▶ Problem to work on
Once the line containing "as_assistant_id : string;" is found, set down that line and each one after it exactly, through the end of the entries.

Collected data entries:

>>>>>

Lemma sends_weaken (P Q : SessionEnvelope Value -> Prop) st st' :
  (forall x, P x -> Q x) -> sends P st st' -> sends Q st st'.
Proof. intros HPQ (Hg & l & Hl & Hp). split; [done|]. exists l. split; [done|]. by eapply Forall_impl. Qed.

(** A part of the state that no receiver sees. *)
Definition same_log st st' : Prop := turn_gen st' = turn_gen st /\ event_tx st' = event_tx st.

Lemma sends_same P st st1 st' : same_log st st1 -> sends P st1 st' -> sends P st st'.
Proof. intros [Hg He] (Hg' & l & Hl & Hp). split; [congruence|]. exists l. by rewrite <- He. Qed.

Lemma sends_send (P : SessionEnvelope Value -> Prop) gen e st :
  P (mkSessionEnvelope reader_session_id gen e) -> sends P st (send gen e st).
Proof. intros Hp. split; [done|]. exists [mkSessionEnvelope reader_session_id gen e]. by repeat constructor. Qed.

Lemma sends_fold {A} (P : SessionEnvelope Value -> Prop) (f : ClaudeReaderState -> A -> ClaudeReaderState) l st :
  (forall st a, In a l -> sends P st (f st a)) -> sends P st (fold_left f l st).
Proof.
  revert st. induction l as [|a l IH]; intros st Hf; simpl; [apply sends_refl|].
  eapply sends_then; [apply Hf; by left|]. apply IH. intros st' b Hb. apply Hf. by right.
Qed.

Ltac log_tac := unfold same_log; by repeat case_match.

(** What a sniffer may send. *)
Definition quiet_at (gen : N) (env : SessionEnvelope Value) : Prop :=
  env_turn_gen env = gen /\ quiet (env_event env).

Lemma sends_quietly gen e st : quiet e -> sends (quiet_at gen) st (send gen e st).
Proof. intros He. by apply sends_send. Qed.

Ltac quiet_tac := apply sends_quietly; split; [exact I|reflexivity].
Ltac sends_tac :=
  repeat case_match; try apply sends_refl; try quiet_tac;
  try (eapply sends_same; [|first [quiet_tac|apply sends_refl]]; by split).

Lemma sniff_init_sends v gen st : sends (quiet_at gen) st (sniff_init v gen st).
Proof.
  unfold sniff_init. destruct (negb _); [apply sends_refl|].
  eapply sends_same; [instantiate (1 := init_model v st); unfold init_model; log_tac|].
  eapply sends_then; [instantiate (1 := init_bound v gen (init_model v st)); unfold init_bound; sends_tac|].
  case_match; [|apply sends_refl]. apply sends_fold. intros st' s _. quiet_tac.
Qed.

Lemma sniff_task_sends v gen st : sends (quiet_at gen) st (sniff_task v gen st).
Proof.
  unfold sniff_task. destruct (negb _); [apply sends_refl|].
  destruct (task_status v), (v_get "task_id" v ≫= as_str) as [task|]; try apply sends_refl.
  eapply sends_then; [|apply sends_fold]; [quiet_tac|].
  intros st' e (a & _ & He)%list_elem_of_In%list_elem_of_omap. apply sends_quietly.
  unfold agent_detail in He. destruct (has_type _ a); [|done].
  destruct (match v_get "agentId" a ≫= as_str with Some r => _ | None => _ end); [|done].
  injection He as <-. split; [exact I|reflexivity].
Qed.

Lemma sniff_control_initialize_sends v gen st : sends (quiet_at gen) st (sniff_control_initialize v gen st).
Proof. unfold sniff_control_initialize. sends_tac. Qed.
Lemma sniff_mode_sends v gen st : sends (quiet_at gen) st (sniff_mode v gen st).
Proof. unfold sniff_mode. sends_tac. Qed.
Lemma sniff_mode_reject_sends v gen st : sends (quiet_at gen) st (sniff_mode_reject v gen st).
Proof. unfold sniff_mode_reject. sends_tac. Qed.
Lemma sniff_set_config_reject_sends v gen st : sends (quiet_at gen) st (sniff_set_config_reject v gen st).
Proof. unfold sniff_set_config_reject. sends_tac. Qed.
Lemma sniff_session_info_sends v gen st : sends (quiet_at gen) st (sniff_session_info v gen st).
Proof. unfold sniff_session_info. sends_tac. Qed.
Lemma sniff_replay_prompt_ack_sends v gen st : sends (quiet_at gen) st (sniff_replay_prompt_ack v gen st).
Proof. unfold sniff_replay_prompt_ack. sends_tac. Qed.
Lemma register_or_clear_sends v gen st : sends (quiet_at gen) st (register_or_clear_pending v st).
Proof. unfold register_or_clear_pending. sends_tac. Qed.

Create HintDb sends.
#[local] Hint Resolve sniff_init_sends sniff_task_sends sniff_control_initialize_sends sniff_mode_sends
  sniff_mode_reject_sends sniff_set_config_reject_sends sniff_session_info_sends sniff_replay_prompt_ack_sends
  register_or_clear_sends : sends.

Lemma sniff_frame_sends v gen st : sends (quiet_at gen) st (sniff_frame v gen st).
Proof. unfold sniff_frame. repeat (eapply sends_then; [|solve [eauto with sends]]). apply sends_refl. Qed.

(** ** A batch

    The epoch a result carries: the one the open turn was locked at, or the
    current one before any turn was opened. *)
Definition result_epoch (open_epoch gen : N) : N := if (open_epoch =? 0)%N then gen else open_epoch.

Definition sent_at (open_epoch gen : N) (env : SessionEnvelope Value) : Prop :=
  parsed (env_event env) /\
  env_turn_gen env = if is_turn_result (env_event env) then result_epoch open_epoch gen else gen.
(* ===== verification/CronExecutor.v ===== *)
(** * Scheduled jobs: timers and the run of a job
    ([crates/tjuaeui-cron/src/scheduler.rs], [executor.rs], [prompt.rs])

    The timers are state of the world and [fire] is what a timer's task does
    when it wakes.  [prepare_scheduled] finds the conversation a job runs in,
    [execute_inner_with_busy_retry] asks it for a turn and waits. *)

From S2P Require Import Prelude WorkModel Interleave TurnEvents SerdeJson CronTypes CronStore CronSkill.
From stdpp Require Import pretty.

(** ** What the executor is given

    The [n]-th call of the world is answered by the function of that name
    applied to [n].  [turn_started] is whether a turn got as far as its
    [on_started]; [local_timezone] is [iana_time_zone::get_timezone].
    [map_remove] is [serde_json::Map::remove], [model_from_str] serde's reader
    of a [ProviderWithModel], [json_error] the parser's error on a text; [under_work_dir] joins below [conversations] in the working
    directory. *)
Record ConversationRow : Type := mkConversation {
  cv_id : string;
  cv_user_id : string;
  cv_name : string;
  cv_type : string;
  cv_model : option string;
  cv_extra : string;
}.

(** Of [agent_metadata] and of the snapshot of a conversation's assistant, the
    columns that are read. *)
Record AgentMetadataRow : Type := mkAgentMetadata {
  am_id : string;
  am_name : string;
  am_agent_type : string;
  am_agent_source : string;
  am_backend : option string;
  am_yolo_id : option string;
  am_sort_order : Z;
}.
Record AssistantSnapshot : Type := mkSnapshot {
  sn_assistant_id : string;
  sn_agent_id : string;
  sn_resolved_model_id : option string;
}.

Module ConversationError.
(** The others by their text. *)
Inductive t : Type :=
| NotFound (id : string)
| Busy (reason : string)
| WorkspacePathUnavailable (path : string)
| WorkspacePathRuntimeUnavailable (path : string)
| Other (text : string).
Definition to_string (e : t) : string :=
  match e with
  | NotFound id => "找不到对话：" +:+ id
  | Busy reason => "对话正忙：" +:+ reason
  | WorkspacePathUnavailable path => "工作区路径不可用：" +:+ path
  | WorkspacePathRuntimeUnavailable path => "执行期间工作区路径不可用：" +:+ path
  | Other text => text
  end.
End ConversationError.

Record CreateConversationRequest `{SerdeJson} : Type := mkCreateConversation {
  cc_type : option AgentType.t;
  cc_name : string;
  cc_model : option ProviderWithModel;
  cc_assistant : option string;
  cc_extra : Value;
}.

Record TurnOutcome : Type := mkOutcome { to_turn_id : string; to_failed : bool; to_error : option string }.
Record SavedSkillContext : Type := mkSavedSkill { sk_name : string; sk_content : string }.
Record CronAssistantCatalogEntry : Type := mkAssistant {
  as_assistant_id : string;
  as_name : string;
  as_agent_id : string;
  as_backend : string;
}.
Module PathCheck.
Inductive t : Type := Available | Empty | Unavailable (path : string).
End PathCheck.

<<<<<

▶ Your solution
  as_assistant_id : string;
  as_name : string;
  as_agent_id : string;
  as_backend : string;
}.
Module PathCheck.
Inductive t : Type := Available | Empty | Unavailable (path : string).
End PathCheck.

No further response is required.